Narrare, conoscere, agire. Tiriamo le fila di queste considerazioni arditamente interdisciplinari. Il bacio dell’eroe e la scoperta scientifica dello scienziato rivoluzionario consentono l’accesso a nuovi mondi senza sfociare nella mistica perché entrambi si fondano sull’esperienza del soggetto in lotta con il fatal flaw (narratologia) o con le anomalie di un paradigma scientifico in crisi (epistemologia). La prassi a sua volta è modellata dall’archetipo del viaggio dell’eroe quale struttura evoluzionisticamente fondata. Narrare, conoscere e agire hanno la stessa forma. È questa la ragione che permette a chi vuole analizzare i processi di costituzione di un soggetto sociale antagonista di mescolare narratologia, epistemologia e critica dell’economia politica.12 Il viaggio dell’eroe in quanto archetipo dell’agency è un grimaldello teorico utile a studiare e far avanzare i processi necessari ad allineare i simboli dello Stargate. Quando ciò avviene il soggetto intravede un nuovo panorama oltre la porta stellare, anche se in direzione invertita rispetto alla narrazione del film. Poggiando ancora i piedi sul mondo dello sfruttamento scorge la possibilità di un futuro di liberazione. È una breccia che si apre ciclicamente nella storia: 1789, 1848, 1871, 1917, 1919, 1959, 1968, 1974, 1979, 1994, 2014. Si tratta di una selezione parziale e discutibile di date che tuttavia esemplifica una serie di momenti macroscopici di rottura politica e coscienziale occorsi a Parigi, Pietrogrado, Berlino, Avana, Praga, Lisbona, Managua, in Chiapas e nel Rojava. Si tratta di un’esperienza drammatica e appassionante, come un bacio che, senza esserne coscienti, desideriamo nel corso di tutta la vita. Quando riapriamo gli occhi i conigli si sono trasformati in anatre e hanno spiccato il volo.

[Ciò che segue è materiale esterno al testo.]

(** One split point: every [A -> B C] with [B] on the left part and [C]
    on the right part enters the cell. *)
Lemma combine_split_ok i j k st :
  tables_ok g words st -> complete g words j st ->
  i + j < n -> k < j ->
  exists st',
    combine_split self i j k st = Ok st' /\ tables_ok g words st' /\
    extends st st' /\
    forall A B C,
      has_prod g A [B; C] ->
      span g words B i (k + 1) -> span g words C (i + k + 1) (j - k) ->
      In A (cell (fst st') i j).
Proof.
  intros Hst Hcomplete Hij Hk. unfold combine_split.
  pose proof Hst as [[[Ht Hrow] _] _].
  rewrite (list_index_Ok (fst st) []) by lia. simpl.
  rewrite (list_index_Ok (nth i (fst st) []) []) by (rewrite Hrow; lia). simpl.
  rewrite (list_index_Ok (fst st) []) by lia. simpl.
  rewrite (list_index_Ok (nth (i + k + 1) (fst st) []) [])
    by (rewrite Hrow; lia). simpl.
  fold (cell (fst st) i k). fold (cell (fst st) (i + k + 1) (j - k - 1)).
  set (left_vars := cell (fst st) i k).
  set (right_vars := cell (fst st) (i + k + 1) (j - k - 1)).
  loop_rule (fun s => tables_ok g words s /\ extends st s) extends
            (fun B (s : table_t * backpointer_t) =>
               forall C A, In C right_vars -> has_prod g A [B; C] ->
                           In A (cell (fst s) i j)) HloopB.
  - apply extends_refl.
  - apply extends_trans.
  - intros B a b Ha Hab C A HC Hp. apply Hab; eauto.
  - intros B s HB [Hs Hsts]. apply (proj1 (set_iter_In _ _)) in HB.
    loop_rule (fun s => tables_ok g words s /\ extends st s) extends
              (fun C (s : table_t * backpointer_t) =>
                 forall A, has_prod g A [B; C] -> In A (cell (fst s) i j))
              HloopC.
    + apply extends_refl.
    + apply extends_trans.
    + intros C a b Ha Hab A Hp. apply Hab; eauto.
    + intros C s1 HC [Hs1 Hsts1]. apply (proj1 (set_iter_In _ _)) in HC. cbv beta zeta.
      destruct (dict_get (_build_reverse_grammar g) [B; C]) as [vars|] eqn:E;
        cbv beta iota.
      * loop_rule (fun s => tables_ok g words s /\ extends st s) extends
                  (fun A (s : table_t * backpointer_t) =>
                     In A (cell (fst s) i j)) HloopA.
        -- apply extends_refl.
        -- apply extends_trans.
        -- intros A a b Ha Hab. apply Hab; eauto.
        -- intros A s2 HA [Hs2 Hsts2].
           destruct (@record_entry_ok g words i j A
                       (split_entry B C k i (i + k + 1)) s2)
             as (s3 & Hrun & Hs3 & Hext & Hin); auto.
           { lia. }
           { lia. }
           { simpl. split; [lia|]. split; [reflexivity|].
             split; [reflexivity|]. split; [lia|].
             split; [apply Hsts2; exact HB|].
             split; [apply Hsts2; exact HC|].
             eapply reverse_grammar_Some; eauto. }
           exists s3. split; [assumption|]. split; [|auto].
           split; [assumption|]. eapply extends_trans; eauto.
        -- auto.
        -- destruct HloopA as (s2 & Hrun & Hs2 & Hext & Hq).
           exists s2. split; [assumption|]. split; [assumption|].
           split; [assumption|].
           intros A Hp.
           destruct (reverse_grammar_complete Hp) as (vars' & E' & HA).
           rewrite E in E'. injection E' as <-. auto.
      * exists s1. split; [reflexivity|]. split; [auto|].
        split; [apply extends_refl|].
        intros A Hp. exfalso. eapply reverse_grammar_None; eauto.
    + auto.
    + destruct HloopC as (s1 & Hrun & Hs1 & Hext & Hq).
      exists s1. split; [assumption|]. split; [assumption|].
      split; [assumption|].
      intros C A HC Hp. apply (Hq C); [apply set_iter_In|]; assumption.
  - split; [assumption|apply extends_refl].
  - destruct HloopB as (st' & Hrun & [Hst' _] & Hext & Hq).
    ends_in st'.
    intros A B C Hp HB HC.
    apply (Hq B) with (C := C); auto.
    + apply set_iter_In. unfold left_vars.
      replace k with (k + 1 - 1) by lia.
      apply Hcomplete; [lia|assumption].
    + unfold right_vars.
      replace (j - k - 1) with (j - k - 1 + 1 - 1) by lia.
      apply Hcomplete; [lia|].
      replace (j - k - 1 + 1) with (j - k) by lia. assumption.
Qed.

[Nelle fotografie: Fuerteventura (Canarie, Spagna), Tilos (Dodecaneso, Grecia), Lisbona (Portogallo)]


  1. Thomas Kuhn, La struttura delle rivoluzioni scientifiche, Einaudi, 1978, p. 147. 

  2. Ivi, p. 139. 

  3. Ivi, pp. 156 e 159. 

  4. Dara Marks, L’arco di trasformazione del personaggio, Audino, 2007, p. 85. 

  5. Pino Menzio, Il viaggio dei filosofi. La metafora del viaggio nella letteratura filosofica moderna, CIRVI, 1994, p. 108. 

  6. Ivi, p. 25. 

  7. Ivi, pp. 34 e 38. 

  8. Cfr. Luca Cangianti, «FantaMarx. Critica dell’economia immaginaria», in Aavv, Immaginari alterati, Mimesis, 2018, pp. 84-90. 

  9. Joseph Campbell, L’eroe dai mille volti, Lindau, 2012, p. 41. 

  10. Ivi, p. 443. 

  11. Cfr. Anthony Stevens, «L’inconscio e l’archetipo del nemico» in Grazia Attili, Francesca Farabollini, Patrizia Messeri, Il nemico ha la coda, Giunti, 1996.